At the same Baghdad press conference, U.S. Ambassador Zalmay Khalilzad announced that Iraqi Prime Minister Nouri al-Maliki has agreed to a series of benchmarks for reaching a “national compact” within 12 months to end Sunni-Shi’ite violence and equitably divide the country’s wealth.

Mr. Khalilzad said Mr. al-Maliki also has agreed to come up with a plan for controlling various militias, such as the Mahdi Army of firebrand cleric Muqtada al-Sadr, by year’s end. But Mr. Khalilzad offered no specifics on how Mr. al-Maliki will accomplish a task he has so far resisted.

“Iraqi leaders must step up to achieve key political and security milestones on which they have agreed,” he said. “The prime minister has a timeline of developing a plan by the end of the year, and we support that.”

The joint press conference capped a week of intensified rhetoric on Iraq as the Bush administration urges the al-Maliki government to move faster to take over security chores and let U.S. forces go home.

Pressed by Democrats and some Republicans to change course as more than 90 U.S. troops have died in Iraq this month, Mr. Bush telephoned Mr. al-Maliki last week to convey a sense of urgency. Defense Secretary Donald H. Rumsfeld declared last week Iraq must take over more security missions “sooner rather than later.”

Gen. Casey, who boosted U.S. troop levels in Iraq from 132,000 to 147,000 in the face of war breaking out in Baghdad, offered no concrete assurances that yesterday’s announced plan would result in reductions. He said his forces face a “fundamental change” in the enemy from a year ago. Added to the al Qaeda suicide bombers and Iraqi Sunni insurgents is an outgrowth of armed groups under no one’s central control who roam the Baghdad area killing civilians.

Gen. Casey’s chief spokesman declared last week that a huge influx of security forces into Baghdad the past three months had failed to reduce violence. Gen. Casey took a different view yesterday.

“The Baghdad security plan continues to have a dampening effect on sectarian violence,” he said. “The situation is hard, but it’s not a country that’s awash in sectarian violence.”

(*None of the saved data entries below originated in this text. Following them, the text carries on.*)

(** *** The video pipeline *)

Lemma finish_video_upload_Ok (E : Env) (obj : PostFeedVideo) (st st' : State) :
  _finish_video_upload E obj st = (Ok tt, st') ->
  exists fin,
    remove_from_dict (video_to_dict E obj) finish_removed = Ok fin
    /\ st' = {| trace := trace st ++ [upload_finish_request fin]; draws := draws st |}.
Proof.
  destruct (remove_from_dict (video_to_dict E obj) finish_removed) as [fin|e] eqn:Hrm.
  - rewrite (finish_video_upload_run _ _ _ _ Hrm). intros [= _ <-]. by exists fin.
  - unfold _finish_video_upload, bind, lift. by rewrite Hrm.
Qed.

Lemma configure_video_Ok (E : Env) (obj : PostFeedVideo) (st st' : State) :
  _configure_video E obj st = (Ok tt, st') ->
  exists conf,
    remove_from_dict (video_to_dict E obj) configure_removed = Ok conf
    /\ st' = {| trace := trace st ++ [upload_finish_request conf]; draws := draws st |}.
Proof.
  destruct (remove_from_dict (video_to_dict E obj) configure_removed) as [conf|e] eqn:Hrm.
  - rewrite (configure_video_run _ _ _ _ Hrm). intros [= _ <-]. by exists conf.
  - unfold _configure_video, bind, lift. by rewrite Hrm.
Qed.

Lemma upload_video_thumbnail_Ok (E : Env) (obj : PostFeedVideo) (hdrs : dict)
    (st st' : State) :
  _upload_video_thumbnail E obj hdrs st = (Ok tt, st') ->
  exists f,
    open_rb E (fspath (thumbnail_path obj)) = Ok f
    /\ not_jpeg (get_image_type (thumbnail_path obj)) = false
    /\ st' = {| trace := trace st ++ [end_request (uuid4 E (draws st)) hdrs;
                                      thumbnail_upload_request E obj (draws st) f];
                draws := S (S (S (draws st))) |}.
Proof.
  rewrite upload_video_thumbnail_run.
  destruct (open_rb E _) as [f|e]; [|done].
  destruct (not_jpeg _); [done|]. cbn zeta.
  destruct (transport E (trace st) _); [|done].
  destruct (transport E (trace st ++ _) _); [|done].
  intros [= <-]. exists f. by rewrite <- app_assoc.
Qed.

(** A publish that returns went through its four stages in order. *)
Lemma post_video_Ok (E : Env) (obj : PostFeedVideo) (st st' : State) :
  post_video E obj st = (Ok tt, st') ->
  exists hdrs st1 st2 st3,
    _upload_video_in_chunks E obj st = (Ok hdrs, st1)
    /\ _upload_video_thumbnail E obj hdrs st1 = (Ok tt, st2)
    /\ _finish_video_upload E obj st2 = (Ok tt, st3)
    /\ _configure_video E obj st3 = (Ok tt, st').
Proof.
  unfold post_video. unfold bind at 1.
  destruct (_upload_video_in_chunks E obj st) as [[hdrs|e] st1] eqn:H1; [|done].
  unfold bind at 1.
  destruct (_upload_video_thumbnail E obj hdrs st1) as [[[]|e] st2] eqn:H2; [|done].
  unfold bind at 1.
  destruct (_finish_video_upload E obj st2) as [[[]|e] st3] eqn:H3; [|done].
  intros Hconf. by exists hdrs, st1, st2, st3.
Qed.

(** A stage that raises ends the publish at once: nothing of a later stage
    is run. *)
Lemma post_video_fail_fast (E : Env) (obj : PostFeedVideo) (st : State) :
  (forall e st1, _upload_video_in_chunks E obj st = (Raise e, st1) ->
                 post_video E obj st = (Raise e, st1))
  /\ (forall hdrs st1 e st2,
        _upload_video_in_chunks E obj st = (Ok hdrs, st1) ->
        _upload_video_thumbnail E obj hdrs st1 = (Raise e, st2) ->
        post_video E obj st = (Raise e, st2))
  /\ (forall hdrs st1 st2 e st3,
        _upload_video_in_chunks E obj st = (Ok hdrs, st1) ->
        _upload_video_thumbnail E obj hdrs st1 = (Ok tt, st2) ->
        _finish_video_upload E obj st2 = (Raise e, st3) ->
        post_video E obj st = (Raise e, st3)).
Proof.
  unfold post_video, bind. split; [|split].
  - by intros e st1 ->.
  - by intros hdrs st1 e st2 -> ->.
  - by intros hdrs st1 st2 e st3 -> -> ->.
Qed.
(** ** read_csv *)

(** What the handler adds to the parser: when the upload decodes to [text],
    [pd.read_csv] parses it into [df] and the records serialise, the answer
    carries the column labels and the shape of [df]. *)
Lemma read_csv_reports_parsed_table (L : Lib)
    (decode_utf8 : list Byte.byte -> result string)
    (pd_read_csv : string -> result pd.DataFrame)
    (to_json_records : pd.DataFrame -> result (list (list (string * value))))
    (file : UploadFile) (content : list Byte.byte) (text : string)
    (df : pd.DataFrame) (records : list (list (string * value))) :
  read file = Ok content ->
  decode_utf8 content = Ok text ->
  pd_read_csv text = Ok df ->
  to_json_records df = Ok records ->
  read_csv decode_utf8 pd_read_csv to_json_records L file =
  JSONResponse (mkCsv records (pd.columns df) (pd.nrows df, List.length df)).
Proof.
  intros Hr Hd Hp Hj. unfold read_csv, read_csv_body.
  rewrite Hr. simpl. rewrite Hd. simpl. rewrite Hp. simpl. rewrite Hj.
  reflexivity.
Qed.

(** ** Requests that are answered *)

Lemma first_some_None {A B : Type} (f : A -> option B) (l : list A) :
  (forall a, In a l -> f a = None) -> pd.first_some f l = None.
Proof.
  induction l as [|a l IH]; simpl; intros H; [reflexivity|].
  rewrite (H a) by now left. apply IH. intros b Hb. apply H. now right.
Qed.

Lemma first_some_Some {A B : Type} (f : A -> option B) (l : list A) (a : A)
    (b : B) :
  In a l -> f a = Some b -> exists b', pd.first_some f l = Some b'.
Proof.
  induction l as [|a' l IH]; simpl; intros Hin Hf; [contradiction|].
  destruct (f a') eqn:E; [eauto|].
  destruct Hin as [-> | Hin]; [congruence | now apply IH].
Qed.
(** * The rate limiter of the code-helper bot (src/utils/rateLimiter.js)

    A shallow embedding of the [RateLimiter] class: the sliding-window
    ledger per caller and for the whole process, the standard and premium
    tiers, the violation counter with its fractional decay, temporary bans,
    the periodic cleanup and the administrative operations.

    Conventions of the embedding.
    - Instants are the integers [Date.now()] returns (milliseconds), in [Z];
      all of the code's arithmetic on them is integer arithmetic.
    - [violations] is a JavaScript number that takes fractional values
      ([- 0.1]): it is an IEEE 754 binary64 value, [PrimFloat.float], with the
      operations of the kernel ([+], [-], [<?], [<=?], [=?]).
    - A method that mutates [this] takes the limiter and returns the new one.
    - The [message] strings of the results are display text and are left out,
      as are the calls to [Logger]; the unused [guildId] argument of
      [checkRateLimit] is left out too.

    Beside the limiter the file embeds the two places that ask it before a
    command runs ([CommandHandler.handle] and the bot's
    [handleSlashCommand]), the text helpers [truncateText],
    [createCompactEmbed] (the description it sets) and [formatUptime], and
    the level filter of the logger. *)

From Stdlib Require Import ZArith QArith Qpower Qminmax Floats Lia Lqa.
From stdpp Require Import gmap strings list fin_maps pretty.

Local Set Warnings "-inexact-float".
Local Open Scope Z_scope.

(** ** Data *)

(** [this.config]. Every quota is read as [parseInt(process.env.X) || d]:
    an integer, never [0] and never [NaN]. *)
Record Config := {
  userRequestsPerMinute : Z;
  userRequestsPerHour : Z;
  globalRequestsPerMinute : Z;
  globalRequestsPerHour : Z;
  premiumUserRequestsPerMinute : Z;
  premiumUserRequestsPerHour : Z;
  cooldownPeriod : Z;
  tempBanDuration : Z
}.

(** The configuration of a process started with none of the variables set. *)
Definition defaultConfig : Config := {|
  userRequestsPerMinute := 10;
  userRequestsPerHour := 50;
  globalRequestsPerMinute := 100;
  globalRequestsPerHour := 1000;
  premiumUserRequestsPerMinute := 30;
  premiumUserRequestsPerHour := 200;
  cooldownPeriod := 60000;
  tempBanDuration := 300000
|}.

There are today more than 300,000 Iraqis security forces. The military says six of 10 army divisions are “in the lead,” which means they can conduct operations on their own but need U.S. support.

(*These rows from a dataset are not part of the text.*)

(** Round trip: the cart returned by a successful add, update or delete is
    the one stored, so a following [getCartByUser] returns it. *)
Theorem saved_cart_read_back user pid q db c :
  (fst (addProductToCart user pid q db) = Ok c ->
   getCartByUser user (snd (addProductToCart user pid q db))
   = (Ok c, snd (addProductToCart user pid q db))) /\
  (fst (updateProductInCart user pid q db) = Ok c ->
   getCartByUser user (snd (updateProductInCart user pid q db))
   = (Ok c, snd (updateProductInCart user pid q db))) /\
  (fst (deleteProductFromCart user pid db) = Ok c ->
   getCartByUser user (snd (deleteProductFromCart user pid db))
   = (Ok c, snd (deleteProductFromCart user pid db))).
Proof.
  assert (Hg : forall db', find_cart (user_email user) (carts db') = Some c ->
             getCartByUser user db' = (Ok c, db'))
    by (intros db' H; unfold getCartByUser, bind, Cart_findOne; simpl; rewrite H; reflexivity).
  case_cart user db.
  - pose proof (find_cart_email _ _ _ Hf) as Hce.
    rewrite (add_found user pid q db cart Hf), (update_found user pid q db cart Hf),
            (delete_found user pid db cart Hf).
    repeat split; split_ifs; simpl; intros H; try discriminate;
      injection H as <-; apply Hg; apply find_cart_upsert; exact Hce.
  - rewrite (add_no_cart user pid q db Hf).
    unfold updateProductInCart, deleteProductFromCart, bind, Cart_findOne;
      simpl; rewrite Hf; simpl.
    repeat split; split_ifs; simpl; intros H; try discriminate.
    injection H as <-; apply Hg; apply find_cart_upsert; reflexivity.
Qed.

Lemma saved_cart_read_back_witness :
  getCartByUser alice (snd (deleteProductFromCart alice "p1" db_alice))
  = (Ok (mkCart "alice@qkart" [mkCartItem p2 1] default_payment_option),
     snd (deleteProductFromCart alice "p1" db_alice)).
Proof.
  apply (saved_cart_read_back alice "p1" 0 db_alice
           (mkCart "alice@qkart" [mkCartItem p2 1] default_payment_option)).
  reflexivity.
Defined.

(** Adding a product that is not yet in the cart and then deleting it
    gives back the original cart, stored as before. *)
Theorem add_then_delete user pid q db cart p :
  find_cart (user_email user) (carts db) = Some cart ->
  ~ In pid (ids (cartItems cart)) ->
  find_product pid (products db) = Some p ->
  exists db'',
    deleteProductFromCart user pid (snd (addProductToCart user pid q db)) = (Ok cart, db'') /\
    find_cart (user_email user) (carts db'') = Some cart.
Proof.
  intros Hf Hn Hp.
  pose proof (find_cart_email _ _ _ Hf) as Hce.
  rewrite (add_found user pid q db cart Hf), (find_product_index_absent pid _ Hn), Hp; simpl.
  set (c1 := with_items cart (cartItems cart ++ [mkCartItem p q])).
  set (db1 := mkDB (upsert email c1 (carts db)) (products db) (users db)).
  assert (Hf1 : find_cart (user_email user) (carts db1) = Some c1)
    by (apply find_cart_upsert; exact Hce).
  rewrite (delete_found user pid db1 c1 Hf1).
  assert (Hidx : find_product_index pid (cartItems c1) = Z.of_nat (length (cartItems cart))).
  { unfold c1; simpl.
    apply (find_product_index_unique pid (cartItems cart) (mkCartItem p q) []);
      [exact (find_product_id _ _ _ Hp)|].
    rewrite app_nil_r; exact Hn. }
  rewrite Hidx.
  replace (Z.of_nat (length (cartItems cart)) =? -1) with false
    by (symmetry; apply Z.eqb_neq; lia).
  rewrite Nat2Z.id.
  assert (Hs : with_items c1 (splice1 (length (cartItems cart)) (cartItems c1)) = cart).
  { unfold c1, with_items; simpl.
    rewrite (splice1_middle (cartItems cart) [] (mkCartItem p q)), app_nil_r.
    destruct cart; reflexivity. }
  rewrite Hs.
  eexists; split; [reflexivity|].
  apply find_cart_upsert; exact Hce.
Qed.

Lemma add_then_delete_witness :
  exists db'',
    deleteProductFromCart alice "p3"
      (snd (addProductToCart alice "p3" 2 (mkDB [alice_cart] [p1; p2; mkProduct "p3" 10] [alice])))
    = (Ok alice_cart, db'') /\
    find_cart (user_email alice) (carts db'') = Some alice_cart.
Proof.
  apply (add_then_delete alice "p3" 2 (mkDB [alice_cart] [p1; p2; mkProduct "p3" 10] [alice])
           alice_cart (mkProduct "p3" 10));
    [reflexivity | simpl; intros [H|[H|[]]]; discriminate | reflexivity].
Defined.

(** A successful delete removes exactly one item of the requested product:
    the list is one shorter and the cart total drops by that item's cost
    times quantity. *)
Theorem delete_removes_one user pid db cart c :
  find_cart (user_email user) (carts db) = Some cart ->
  fst (deleteProductFromCart user pid db) = Ok c ->
  S (length (cartItems c)) = length (cartItems cart) /\
  exists it, In it (cartItems cart) /\ _id (product it) = pid /\
    cart_total (cartItems c) = cart_total (cartItems cart) - cost (product it) * quantity it.
Proof.
  intros Hf Hd; rewrite (delete_found user pid db cart Hf) in Hd.
  destruct (find_product_index pid (cartItems cart) =? -1) eqn:E; [discriminate|].
  injection Hd as <-.
  change (cartItems (with_items cart ?l)) with l.
  assert (Hin : In pid (ids (cartItems cart))).
  { destruct (in_dec String.string_dec pid (ids (cartItems cart))) as [H|H]; [exact H|].
    rewrite (find_product_index_absent pid _ H) in E; discriminate. }
  destruct (find_product_index_hit pid _ Hin) as (it & Hit & Hid).
  destruct (nth_error_split _ _ Hit) as (pre & post & Hl & Hlen).
  rewrite <- Hlen, Hl, splice1_middle.
  split; [rewrite !length_app; simpl; lia|].
  exists it; split; [apply in_or_app; right; left; reflexivity|]; split; [exact Hid|].
  rewrite !cart_total_app.
  change (it :: post) with ([it] ++ post); rewrite cart_total_app, cart_total_single; lia.
Qed.

Lemma delete_removes_one_witness :
  S (length [mkCartItem p2 1]) = length (cartItems alice_cart) /\
  exists it, In it (cartItems alice_cart) /\ _id (product it) = "p1"%string /\
    cart_total [mkCartItem p2 1] = cart_total (cartItems alice_cart) - cost (product it) * quantity it.
Proof.
  apply (delete_removes_one alice "p1" db_alice alice_cart
           (mkCart "alice@qkart" [mkCartItem p2 1] default_payment_option));
    reflexivity.
Defined.

(** For a non-empty cart, checkout first requires the address check
    (failing it gives 400 "Address not set", whatever the balance), then a
    balance of at least the total (otherwise 400 "User has insufficient
    money to process"); both failures write nothing. *)
Theorem checkout_precondition_errors user db cart :
  find_cart (user_email user) (carts db) = Some cart ->
  cartItems cart <> [] ->
  (hasSetNonDefaultAddress user = false ->
   checkout user db = (Throw (ApiError BAD_REQUEST "Address not set"), db)) /\
  (hasSetNonDefaultAddress user = true ->
   walletMoney user < cart_total (cartItems cart) ->
   checkout user db =
   (Throw (ApiError BAD_REQUEST "User has insufficient money to process"), db)).
Proof.
  intros Hf Hne; rewrite (checkout_found user db cart Hf).
  destruct (cartItems cart) as [|it rest]; [congruence|].
  simpl Nat.eqb; cbv iota.
  split; intros Ha; rewrite Ha; simpl negb; cbv iota; [reflexivity|].
  intros Hlt.
  replace (cart_total (it :: rest) >? walletMoney user) with true
    by (symmetry; rewrite Z.gtb_ltb; apply Z.ltb_lt; exact Hlt).
  reflexivity.
Qed.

Mr. Khalilzad predicted that by November 2007 he will have a “national compact in place” that better defines the division of oil wealth among Sunnis, majority Shi’ites and Kurds. The compact also would include changes to the ongoing “de-Ba’athification” program to promote reconciliation among some of Saddam Hussein’s old party members.

Two other parts of the overall plan are to induce Iraqi political leaders to get armed groups in Baghdad to disarm, and have moderate neighboring states to persuade Sunni leaders to end their insurgency.

House Minority Leader Nancy Pelosi of California was not impressed.

“General Casey, the top U.S. commander in Iraq, confirmed this morning that staying the course — no matter what slogan this administration chooses to attach to it — means it will be another 12 to 18 months before the Iraqis will be able to provide security for their country,” the Democrat said. “With the war in Iraq now more than 3 years old, Iraq engulfed in chaos, and U.S. casualties continuing to mount, this is simply unacceptable.”

The general made his announcement after a Saturday teleconference from Baghdad with Mr. Bush, Vice President Dick Cheney, Mr. Rumsfeld and other leaders. His announcement is the closest the administration has come to setting a timetable without changing overall war strategy, as critics demand.

Gen. Casey got advice yesterday from House Armed Services Chairman Duncan Hunter of California and 32 other House Republicans. In a letter to Mr. Bush and Mr. Rumsfeld, they urged the two to order more Iraqi battalions into Baghdad.

“Combat experience is gained by one thing — combat,” the letter said. “There is no reason why Iraqi military forces currently deployed in relatively quiet regions of Iraq should not immediately be sent to the fight in Baghdad.”